(DATA TO USE begins)

(* ===== verification/EvidenceDelta.v ===== *)
(** * Exported deltas and retained heads

    Theorems on [EvidenceLog]: which frames an export returns and that they verify from the coordinate they follow, that repeated exports
    deliver the whole log, and that a retained head pins the history before it. *)

From Stdlib Require Import Ascii.
From S2P Require Import Prelude GoText GoCrypto GoFS Dsse EvidenceReceipt EvidenceLog EvidenceChain EvidenceSafety.
Import EvidenceReceipt EvidenceLog EvidenceChain EvidenceSafety.

(** A lemma depends on the section hypotheses its proof uses. *)
Unset Default Proof Using.

Module EvidenceDelta.

(** ** What an export may send *)

(** The receipts that fit: at most [room] of them, and no more bytes than a delta carries. *)
Fixpoint fitting (room : nat) (total : Z) (vs : list VerifiedReceipt) : list VerifiedReceipt :=
  match room, vs with
  | S room, v :: vs => if MaxDeltaBytes - zlen (Frame v) <? total then [] else v :: fitting room (total + zlen (Frame v)) vs
  | _, _ => []
  end.

Lemma fitting_prefix room total vs : exists rest, vs = fitting room total vs ++ rest.
Proof.
  revert total vs. induction room as [|room IH]; intros total vs; [by exists vs|]. destruct vs as [|v vs]; [by exists []|]. cbn [fitting].
  destruct (_ <? _); [by exists (v :: vs)|]. destruct (IH (total + zlen (Frame v)) vs) as [rest E]. exists rest. cbn [app]. by rewrite <- E.
Qed.
Lemma fitting_length room total vs : (length (fitting room total vs) <= room)%nat.
Proof. revert total vs. induction room as [|room IH]; intros total [|v vs]; cbn; try lia. destruct (_ <? _); cbn; [lia|]. specialize (IH (total + zlen (Frame v)) vs). lia. Qed.

(** The coordinate after some receipts. *)
Definition coordinate_after (c : Coordinate) (vs : list VerifiedReceipt) : Coordinate :=
  match last vs with Some v => mkCoordinate (Sequence (VReceipt v)) (ChainHash v) | None => c end.

Lemma coordinate_after_cons c v vs : coordinate_after c (v :: vs) = coordinate_after (mkCoordinate (Sequence (VReceipt v)) (ChainHash v)) vs.
Proof. unfold coordinate_after. rewrite last_cons. by destruct (last vs). Qed.

Section Ed25519.
Context (sign : bytes -> bytes -> bytes) (verify : bytes -> bytes -> bytes -> bool).

(** The loop after the coordinate was found. *)
Lemma export_found l f vs after fuel ws x : holds verify l f vs -> chained verify (public l) (nodeID l) (epoch l) (x_expected x) (x_previous x) ws ->
  (length ws < fuel)%nat -> CSequence after < x_expected x -> 0 <= x_expected x -> x_expected x + zlen ws = 1 + zlen vs ->
  x_scannedBytes x + zlen (bytes_of_chain ws) = logBytes l -> x_found x = true -> zlen (x_frames x) <= MaxDeltaRecords ->
  let sent := fitting (Z.to_nat (MaxDeltaRecords - zlen (x_frames x))) (x_total x) ws in
  exists x', export_loop verify l after fuel (bytes_of_chain ws) x = Good x' /\ x_found x' = true /\ x_frames x' = x_frames x ++ (Frame <$> sent) /\
    x_head x' = coordinate_after (x_head x) sent /\ x_scannedRecords x <= x_scannedRecords x' <= x_scannedRecords x + (MaxDeltaRecords - zlen (x_frames x)).
Proof.
  intros H. revert ws x. induction fuel as [|fuel IH]; intros ws x Hc Hf Ha He Hx Hb Hfo Hfr; [lia|]. cbn [export_loop]. rewrite (holds_local _ _ _ _ H).
  destruct ws as [|v ws].
  - rewrite zlen_nil in Hx. rewrite (proj2 (Z.leb_gt _ _)) by lia. exists x. destruct (Z.to_nat _); cbn; rewrite app_nil_r; split_and!; done || lia.
  - pose proof (zlen_nonneg ws). rewrite zlen_cons in Hx. rewrite (proj2 (Z.leb_le _ _)), Hfo by lia. cbn [negb andb].
    destruct (Z.eqb_spec (zlen (x_frames x)) MaxDeltaRecords) as [E | E].
    { exists x. rewrite E, Z.sub_diag. cbn. rewrite app_nil_r. split_and!; done || lia. }
    assert (Hroom : Z.to_nat (MaxDeltaRecords - zlen (x_frames x)) = S (Z.to_nat (MaxDeltaRecords - (zlen (x_frames x) + 1)))) by lia. rewrite Hroom. cbn [fitting].
    destruct Hc as [Hl Hc]. assert (Hlf := Hl). apply link_facts in Hlf as (Hq & _). destruct Hl as (raw & Hfr' & Hs & Hv).
    rewrite bytes_of_chain_cons, Hfr' in *. rewrite readFrame_frame by done. rewrite zlen_app, zlen_frame in Hb. pose proof (zlen_nonneg (bytes_of_chain ws)).
    pose proof (h_size _ _ _ _ H). pose proof (h_bytes _ _ _ _ H). unfold export_frame.
    rewrite !(proj2 (Z.ltb_ge _ _)) by lia. cbn [orb]. rewrite Hv, Hq, Hfo, (proj2 (Z.leb_gt _ _)), (next_u64 verify l f vs _ H) by lia. cbn [negb].
    destruct (MaxDeltaBytes - zlen (frameBytes raw) <? x_total x).
    + eexists. split; [done|]. cbn. rewrite app_nil_r. split_and!; done || lia.
    + edestruct (IH ws) as (x' & E1 & E2 & E3 & E4 & E5); [| | | | | | | |exists x'; split; [exact E1|]]; cbn [x_expected x_previous x_scannedBytes x_found x_frames x_total x_head x_scannedRecords] in *;
        rewrite ?zlen_app in *; change (zlen [frameBytes raw]) with 1 in *; try done; try lia; [cbn in Hf; lia|].
      split; [done|]. split; [rewrite E3, <- app_assoc; cbn; by rewrite Hfr'|]. split; [by rewrite E4, coordinate_after_cons, Hq | lia].
Qed.

(** The loop up to the coordinate. *)
Lemma export_skip l f vs after fuel skip ws x : holds verify l f vs -> chained verify (public l) (nodeID l) (epoch l) (x_expected x) (x_previous x) (skip ++ ws) ->
  (length (skip ++ ws) < fuel)%nat -> skip <> [] -> x_expected x + zlen skip = CSequence after + 1 -> 0 <= x_expected x -> x_expected x + zlen (skip ++ ws) = 1 + zlen vs ->
  x_scannedBytes x + zlen (bytes_of_chain (skip ++ ws)) = logBytes l -> x_found x = false ->
  (head_hash (x_previous x) skip <> CChainHash after -> export_loop verify l after fuel (bytes_of_chain (skip ++ ws)) x = Refuse ErrDeltaCoordinate) /\
  (head_hash (x_previous x) skip = CChainHash after -> exists fuel', (length ws < fuel')%nat /\
     export_loop verify l after fuel (bytes_of_chain (skip ++ ws)) x =
     export_loop verify l after fuel' (bytes_of_chain ws)
       (mkExport true (CChainHash after) (CSequence after + 1) (x_scannedRecords x + zlen skip) (x_scannedBytes x + zlen (bytes_of_chain skip)) (x_total x)
          (x_frames x) (x_head x))).
Proof.
  intros H. revert skip x. induction fuel as [|fuel IH]; intros skip x Hc Hf Hne Ha He Hx Hb Hfo; [lia|]. cbn [export_loop]. rewrite (holds_local _ _ _ _ H).
  destruct skip as [|v skip]; [done|]. clear Hne. cbn [app] in *. pose proof (zlen_nonneg (skip ++ ws)). pose proof (zlen_nonneg skip). rewrite zlen_cons in *.
  rewrite (proj2 (Z.leb_le _ _)), Hfo by lia. cbn [negb andb].
  destruct Hc as [Hl Hc]. assert (Hlf := Hl). apply link_facts in Hlf as (Hq & _). destruct Hl as (raw & Hfr' & Hs & Hv).
  rewrite bytes_of_chain_cons, Hfr' in *. rewrite readFrame_frame by done. rewrite zlen_app, zlen_frame in Hb. pose proof (zlen_nonneg (bytes_of_chain (skip ++ ws))).
  pose proof (h_size _ _ _ _ H). pose proof (h_bytes _ _ _ _ H). unfold export_frame.
  rewrite !(proj2 (Z.ltb_ge _ _)) by lia. cbn [orb]. rewrite Hv, Hq, (proj2 (Z.leb_le (x_expected x) _)), (next_u64 verify l f vs _ H) by lia. rewrite head_hash_cons.
  destruct (Z.eqb_spec (x_expected x) (CSequence after)) as [E | E].
  - assert (skip = []) as -> by (apply nil_length_inv, Nat2Z.inj; fold (zlen skip); cbn; lia). cbn [app] in *. change (head_hash (ChainHash v) []) with (ChainHash v).
    split; intros Hh; [by rewrite bool_decide_false|]. rewrite bool_decide_true by done. exists fuel. split; [cbn in Hf; lia|].
    rewrite bytes_of_chain_one, Hfr', zlen_frame, Hh, E, zlen_nil, Z.add_0_r. done.
  - destruct (IH skip (mkExport (x_found x) (ChainHash v) (x_expected x + 1) (x_scannedRecords x + 1) (x_scannedBytes x + (4 + zlen raw)) (x_total x) (x_frames x) (x_head x))) as [IH1 IH2];
      cbn [x_expected x_previous x_scannedBytes x_found x_frames x_total x_head x_scannedRecords] in *; try done; try lia; [cbn in Hf; lia | intros ->; rewrite zlen_nil in *; lia|].
    rewrite Hfo in *. split; [exact IH1|]. intros Hh. destruct (IH2 Hh) as (fuel' & Hfu & E2). exists fuel'. split; [done|]. rewrite E2. f_equal. f_equal; [lia|].
    rewrite bytes_of_chain_cons, zlen_app, Hfr', zlen_frame. lia.
Qed.

(** [c] is a place of the chain. *)
Definition at_coordinate (vs : list VerifiedReceipt) (c : Coordinate) : Prop :=
  0 <= CSequence c <= zlen vs /\ CChainHash c = head_hash zeroHash (take (Z.to_nat (CSequence c)) vs).

Definition sent (vs : list VerifiedReceipt) (c : Coordinate) : list VerifiedReceipt := fitting 128 0 (drop (Z.to_nat (CSequence c)) vs).

Lemma sent_room vs c : at_coordinate vs c -> CSequence c + zlen (sent vs c) <= zlen vs.
Proof.
  intros [Hn _]. unfold sent. destruct (fitting_prefix 128 0 (drop (Z.to_nat (CSequence c)) vs)) as [rest E]. apply (f_equal length) in E.
  rewrite length_drop, length_app in E. unfold zlen in *. lia.
Qed.

Lemma coordinate_after_at l f vs c : holds verify l f vs -> at_coordinate vs c ->
  coordinate_after c (sent vs c) = mkCoordinate (CSequence c + zlen (sent vs c)) (head_hash zeroHash (take (Z.to_nat (CSequence c + zlen (sent vs c))) vs)).
Proof.
  intros H Hat. pose proof (sent_room vs c Hat) as Hr. destruct Hat as [Hn Hh]. pose proof (zlen_nonneg (sent vs c)). set (n := Z.to_nat (CSequence c)) in *.
  destruct (fitting_prefix 128 0 (drop n vs)) as [rest E]. change (fitting 128 0 (drop n vs)) with (sent vs c) in E.
  assert (Hsplit : vs = take n vs ++ sent vs c ++ rest) by (rewrite <- E; symmetry; apply take_drop).
  assert (Htn : length (take n vs) = n) by (rewrite length_take; unfold zlen in *; lia).
  assert (Htk : take (Z.to_nat (CSequence c + zlen (sent vs c))) vs = take n vs ++ sent vs c).
  { etransitivity; [exact (f_equal (take _) Hsplit)|]. rewrite app_assoc. apply take_app_length'. rewrite length_app, Htn. unfold zlen in *. lia. }
  rewrite Htk. clear Htk.
  unfold coordinate_after. destruct (sent vs c) as [|v us _] using rev_ind; clear E.
  - rewrite zlen_nil, Z.add_0_r, app_nil_r, <- Hh. by destruct c.
  - rewrite last_snoc, app_assoc, head_hash_snoc. f_equal. pose proof (h_chain _ _ _ _ H) as Hc.
    assert (Hi : vs !! (n + length us)%nat = Some v).
    { rewrite Hsplit, lookup_app_r by lia. rewrite Htn. replace (n + length us - n)%nat with (length us) by lia.
      rewrite lookup_app_l by (rewrite length_app; cbn; lia). rewrite lookup_app_r by lia. by rewrite Nat.sub_diag. }
    rewrite (chained_sequence _ _ _ _ _ _ _ _ _ Hc Hi), zlen_app. change (zlen [v]) with 1. unfold zlen in *. lia.
Qed.

Lemma inspects_ok l file vs i : holds verify l (content file) vs -> path_ok i = true -> mtime file = modTimeNano l -> validateFileStateLocked i file l = Ok tt.
Proof.
  intros H Hp Ht. unfold validateFileStateLocked, validateEvidencePathFile. pose proof (h_size _ _ _ _ H).
  rewrite Hp, (proj2 (Z.ltb_ge _ _)) by lia. cbn [andb negb]. by rewrite (h_bytes _ _ _ _ H), Z.eqb_refl, Ht, Z.eqb_refl.
Qed.

(** The place of the checkpoint before a coordinate. *)
Definition stride_before (c : Coordinate) : nat := Z.to_nat (checkpointStride * (CSequence c / checkpointStride)).
(** Receipts that are not markers. *)
Lemma observe_plain ix n s r : agrees t ix n s -> sane ix n -> 0 <= n -> Sequence r = n + 1 -> EType (REvent r) <> ActivationBegin -> EType (REvent r) <> ActivationCheckpoint ->
  let ix' := mkIndexes (begins ix) (marks ix) (applyActivationInvalidation (invalidations ix) r) in
  (forall b, begins ix !! target_key t = Some b -> invalidated ix' t b = false) ->
  exists s', (if (ActivationBeginSequence s =? 0) || negb (activationCaptureRuntimeEventMatches (REvent r) t s) then Ok s else observe_lifecycle s r) = Ok s' /\ agrees t ix' (n + 1) s'.
Proof.
  intros Ha Hs Hn Hq H1 H2. cbv zeta. unfold agrees in *. cbn [begins marks invalidations]. destruct (begins ix !! target_key t) as [b|]; [|intros _; subst s; by exists no_capture].
  intros Hinv. specialize (Hinv b eq_refl). unfold invalidated in Hinv. cbn [invalidations] in Hinv. rewrite apply_runtime, apply_state in Hinv. cbv zeta in Hinv.
  rewrite apply_runtime. destruct Ha as (A1 & A2 & A3 & A4 & A5 & A6). rewrite (proj2 (Z.eqb_neq _ _)) by lia. cbn [orb].
  pose proof (s_latest _ _ Hs (TTenantID t) (TRuntimeRef t) (TGeneration t) (MCapsuleDigest b) (MPolicyDigest b)) as Hlat.
  set (kr := (TTenantID t, TRuntimeRef t, TGeneration t, MCapsuleDigest b, MPolicyDigest b, false)) in *. set (ks := (TTenantID t, ""%string, _, _, _, true)) in *.
  set (e := REvent r) in *. set (rs := state_at (invalidations ix) kr) in *.
  set (rs' := if bool_decide (kr = runtime_key e) then runtime_effect r rs else rs) in *.
  apply orb_false_iff in Hinv as [Hinv I3]. apply orb_false_iff in Hinv as [I1 I2]. apply negb_false_iff, Z.eqb_eq in I1. apply negb_false_iff, Z.eqb_eq in I2.
  match goal with |- exists s', _ = Ok s' /\ @?P s' => pose (post := P); change (exists s', (if negb (activationCaptureRuntimeEventMatches e t s) then Ok s else observe_lifecycle s r) = Ok s' /\ post s') end.
  assert (Agree : forall s', ActivationBeginSequence s' = ActivationBeginSequence s -> ActivationCheckpointSequence s' = ActivationCheckpointSequence s ->
    ActivationCheckpointDigest s' = ActivationCheckpointDigest s -> SCapsuleDigest s' = SCapsuleDigest s -> SPolicyDigest s' = SPolicyDigest s ->
    (LatestLifecycleStartSequence s' = LatestLifecycleStartSequence s /\ latestStart rs' = latestStart rs \/
     LatestLifecycleStartSequence s' = n + 1 /\ latestStart rs' = n + 1) ->
    exists s'', Ok s' = Ok s'' /\ post s'').
  { intros s' B1 B2 B3 B4 B5 B6. exists s'. unfold post. rewrite B1, B2, B3, B4, B5. split; [done|]. split_and!; done || lia. }
  assert (Hsame : EType e <> LifecycleStart -> exists s'', Ok s = Ok s'' /\ post s'') by (intros Hne; apply Agree; try done; left; split; [done|]; subst rs'; destruct (bool_decide _); [by apply effect_latest | done]).
  destruct (activationCaptureRuntimeEventMatches e t s) eqn:Em; cbn [negb].
  - apply (runtime_matches e s b) in Em as [[Et Em] | [Et Em]]; [| |done..]; unfold observe_lifecycle; fold e.
    + destruct Em as [Hks Hg]. rewrite Et. kinds. rewrite Hg, String.eqb_refl. cbn [andb].
      destruct (took_effect e) eqn:Hte; cbn [negb]; [|apply Hsame; by rewrite Et].
      exfalso. unfold purges in I2. rewrite (bool_decide_eq_true_2 _ Hks), Et, Hte, Hg, String.eqb_refl in I2. cbn in I2. lia.
    + assert (Hrs : rs' = runtime_effect r rs) by (subst rs'; by rewrite (bool_decide_eq_true_2 _ Em)). unfold runtime_effect in Hrs. fold e in Hrs.
      destruct (Z.eqb_spec (EType e) LifecycleStart) as [E1 | E1]; [|destruct (Z.eqb_spec (EType e) JournalCompensate) as [E2 | E2]].
      * rewrite E1 in Hrs. cbn [andb] in Hrs. change (LifecycleStart =? JournalCompensate) with false in Hrs. change (LifecycleStart =? LifecycleStop) with false in Hrs. change (LifecycleStart =? LifecycleDestroy) with false in Hrs.
        change (LifecycleStart =? Drift) with false in Hrs. change (LifecycleStart =? Revocation) with false in Hrs. cbn [orb andb] in Hrs.
        destruct ((EOutcome e =? Committed) && _); apply Agree; try done; [right | left]; rewrite Hrs; cbn [LatestLifecycleStartSequence latestStart]; done || lia.
      * cbn [andb] in Hrs. destruct (EOutcome e =? Compensated); cbn [andb negb] in *; [|by apply Hsame]. destruct (GrantID e =? "state")%string; cbn [andb negb] in *; [by apply Hsame|].
        destruct (Z.eqb_spec (LatestLifecycleStartSequence s) 0) as [El | El]; cbn [andb negb]; [by apply Hsame|]. exfalso.
        destruct A6 as [A6 | [A6 A7]]; [done|]. rewrite A7, (proj2 (Z.eqb_neq _ _) El) in Hrs. cbn [negb] in Hrs. rewrite Hrs in I3. cbn [postStartCompensationStart postStartCompensationAt] in I3.
        rewrite (proj2 (Z.eqb_neq _ _) El), (proj2 (Z.ltb_lt _ _)) in I3 by lia. done.
      * cbn [andb] in Hrs. destruct ((EType e =? LifecycleStop) || (EType e =? LifecycleDestroy) || (EType e =? Drift) || (EType e =? Revocation)); cbn [andb] in Hrs.
        -- destruct (took_effect e); cbn [negb]; [|by apply Hsame]. exfalso. rewrite Hrs in I1. cbn [invalidatedAt] in I1. lia.
        -- rewrite (proj2 (Z.eqb_neq _ _) Et). by apply Hsame.
  - destruct (Z.eq_dec (EType e) LifecycleStart) as [Et | Et]; [|by apply Hsame]. apply Agree; try done. left. split; [done|]. subst rs'.
    rewrite bool_decide_eq_false_2; [done|]. intros Hk. rewrite (proj2 (runtime_matches e s b A3 A4)) in Em; [done|]. right. by rewrite Et.
Qed.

(DATA TO USE ends)

WORK ORDER.
Copy out the listing above, line by line and exactly, from its first line to the line holding "(** The receipts", inclusive.

THE COMPLETED TASK.
(* ===== verification/EvidenceDelta.v ===== *)
(** * Exported deltas and retained heads

    Theorems on [EvidenceLog]: which frames an export returns and that they verify from the coordinate they follow, that repeated exports
    deliver the whole log, and that a retained head pins the history before it. *)

From Stdlib Require Import Ascii.
From S2P Require Import Prelude GoText GoCrypto GoFS Dsse EvidenceReceipt EvidenceLog EvidenceChain EvidenceSafety.
Import EvidenceReceipt EvidenceLog EvidenceChain EvidenceSafety.

(** A lemma depends on the section hypotheses its proof uses. *)
Unset Default Proof Using.

Module EvidenceDelta.

(** ** What an export may send *)

(** The receipts that fit: at most [room] of them, and no more bytes than a delta carries. *)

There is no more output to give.